Christophe Dolbeau: France-Croatie
FRANCE - CROATIE 5/23

C. Dolbeau
Le 27 mai, Lauriston est dans les murs de Raguse dont il garantit cependant l'indépendance (18).

Le commandant-en-chef de l'opération est le général Auguste Frédéric Louis Viesse de Marmont (1774-1852) dont l'offensive est extrêmement dure : "Je donnai l'ordre, écrit-il, de brûler plusieurs villages et tous les faubourgs de Castelnuovo (Herceg Novi) : c'était punir la rébellion dans son foyer même". A son arrivée, Marmont méprise souverainement les paysans locaux, "à peine des êtres humains", et le comte de Molitor n'est pas plus tendre. Ils suivent en cela le mépris qu'affiche l'empereur lui même, "... les Croates sont voleurs ; il ne faut donc pas s'étonner de toutes les voleries qu'ils peuvent avoir faites à nos troupes". (Lettre à Eugène, le 7 août 1806). Il est vrai que les soldats français ont découvert des indigènes particulièrement farouches ; l'aide-de- camp de Marmont, Charles Nicolas Fabvier (19), en donne le bref portrait suivant : "Ils ne font jamais un pas sans un fusil, deux pistolets, un sabre, un poignard et surtout un stylet dont ils se servent très adroitement" (20).

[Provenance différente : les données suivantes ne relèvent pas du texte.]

Lemma standard_rows streams : from_standard_rows (map stream_row streams) =
  {| read_keys := map (fun s => {| skey := s.1; skey_ids := map entry_of s.2 |}) streams |}.
Proof.
  unfold from_standard_rows. f_equal. induction streams as [|s l IH]; [done|].
  cbn [map concat]. rewrite IH. unfold stream_row at 1. rewrite row_of_one. cbn [map app].
  by rewrite rows_entries.
Qed.

(** Entries of which some are gone, [Nil] in the reply. *)
Definition holey_value (es : list (option (bytes * list (bytes * Value)))) : list Value :=
  map (from_option entry_value Nil) es.

Lemma holey_rows_read es : Forall (fun e => from_option valid_entry True e) es ->
  from_redis_value frv_rows (Array (holey_value es)) = Ok (map (from_option entry_row ∅) es).
Proof.
  intros Hes. apply try_map_Ok. induction Hes as [|[e|] es He _ IH]; constructor; try done.
  by apply entry_read.
Qed.

Lemma holey_rows_entries es :
  concat (map entries_of_row (map (from_option entry_row ∅) es)) = map entry_of (omap id es).
Proof.
  induction es as [|[e|] es IH]; [done|..]; cbn [map concat]; rewrite IH.
  - cbn [from_option]. by rewrite entries_of_entry.
  - unfold entries_of_row at 1. cbn [from_option]. rewrite map_to_list_empty.
    pose proof (hash_order_perm (A := bytes * gmap bytes Value) []) as Hp%Permutation_nil_r.
    by rewrite Hp.
Qed.

Definition gone {A} (e : option A) : bool := match e with Some _ => false | None => true end.

Lemma omap_id_le {A} (es : list (option A)) : (length (omap id es) <= length es)%nat.
Proof. induction es as [|[e|] es IH]; cbn in *; lia. Qed.
(* ===== verification/Acl.v ===== *)
(** * Access control lists: [commands/acl.rs] and its builders in [commands/mod.rs]

    The rules with the argument each writes, and the reply of ACL GETUSER.  The
    theorems: the reply is understood as the rules it lists, and where the
    client loses rules or sends a command to the wrong nodes. *)

From S2P Require Import Prelude Text Errors Types Cmd Convert Args Slots Routing Commands.

(** ** Text *)

(** [s.split(c)]; [cur] is the piece being read, reversed. *)
Fixpoint split_go (c : byte) (cur s : bytes) : list bytes :=
  match s with
  | [] => [reverse cur]
  | b :: s => if decide (b = c) then reverse cur :: split_go c [] s else split_go c (b :: cur) s
  end.
(** [s.split_terminator(c)]: an empty last piece is dropped. *)
Definition split_terminator (c : byte) (s : bytes) : list bytes :=
  let pieces := split_go c [] s in
  if bool_decide (last pieces = Some []) then removelast pieces else pieces.

(** [s.split_whitespace()]: the non-empty pieces between white space, which may
    take one, two or three bytes. *)
Fixpoint split_whitespace_go (cur s : bytes) : list bytes :=
  let done := if bool_decide (cur = []) then [] else [reverse cur] in
  match s with
  | [] => done
  | b0 :: s1 =>
      if ws1 b0 then done ++ split_whitespace_go [] s1
      else match s1 with
           | [] => split_whitespace_go (b0 :: cur) s1
           | b1 :: s2 =>
               if ws2 b0 b1 then done ++ split_whitespace_go [] s2
               else match s2 with
                    | [] => split_whitespace_go (b0 :: cur) s1
                    | b2 :: s3 =>
                        if ws3 b0 b1 b2 then done ++ split_whitespace_go [] s3
                        else split_whitespace_go (b0 :: cur) s1
                    end
           end
  end.
Definition split_whitespace (s : bytes) : list bytes := split_whitespace_go [] s.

En 1810, les nouvelles conquêtes françaises (Carniole, Carinthie, Istrie, Croatie civile, Dalmatie, Raguse et une province militaire) sont réunies en un seul ensemble qui prend le nom de Provinces Illyriennes. "La nouvelle Illyrie, écrit l'abbé Pisani (21), s'étendait du nord au sud-est sur une étendue de 250 lieues ; ses frontières allaient du Tyrol au Pachalik de Scutari, et il s'en fallait de beaucoup que ses habitants fussent tous de même race : les Slaves, qui formaient l'immense majorité, appartenaient aux trois rameaux slovène, croate et dalmate ; de plus, dans le nord, plusieurs cantons pris au Tyrol et à la Carinthie étaient allemands ; enfin, sur tout le littoral, de Trieste à Raguse, où la civilisation italienne avait laissé de fortes empreintes, la langue italienne était sinon celle du plus grand nombre, au moins celle de tout homme à qui son instruction pouvait donner quelque influence" (22). Ces provinces sont administrées "à la française" (décret du 15 avril 1811), ce qui n'est pas toujours du goût des autochtones : fiscalité agressive, conscription (et donc insoumission et désertions), abolition des fideicommis et de la loi Grimani, application du Code Civil et du Concordat (23). Selon l'historien Chélard, Marmont instaure aussi un sévère contrôle policier, avec la création de cartes de domicile et d'identité et l'implantation de commissariats fournissant des rapports de situation tous les trois jours ; un serment de fidélité est exigé des notables et la censure est très stricte (24).

18. Cette indépendance prendra fin le 30 janvier 1808.

19. Le Baron Charles-Nicolas Fabvier (1782-1855) fut l'aide-de-camp du général Foucher, puis celui de Marmont, avant d'être fait colonel au lendemain de la bataille de Dresde. Engagé volontaire aux côtés des Grecs lors de la guerre d'indépendance, il défendit l'Acropole contre les Turcs, un fait d'armes que les Athéniens célébrèrent en lui érigeant une statue.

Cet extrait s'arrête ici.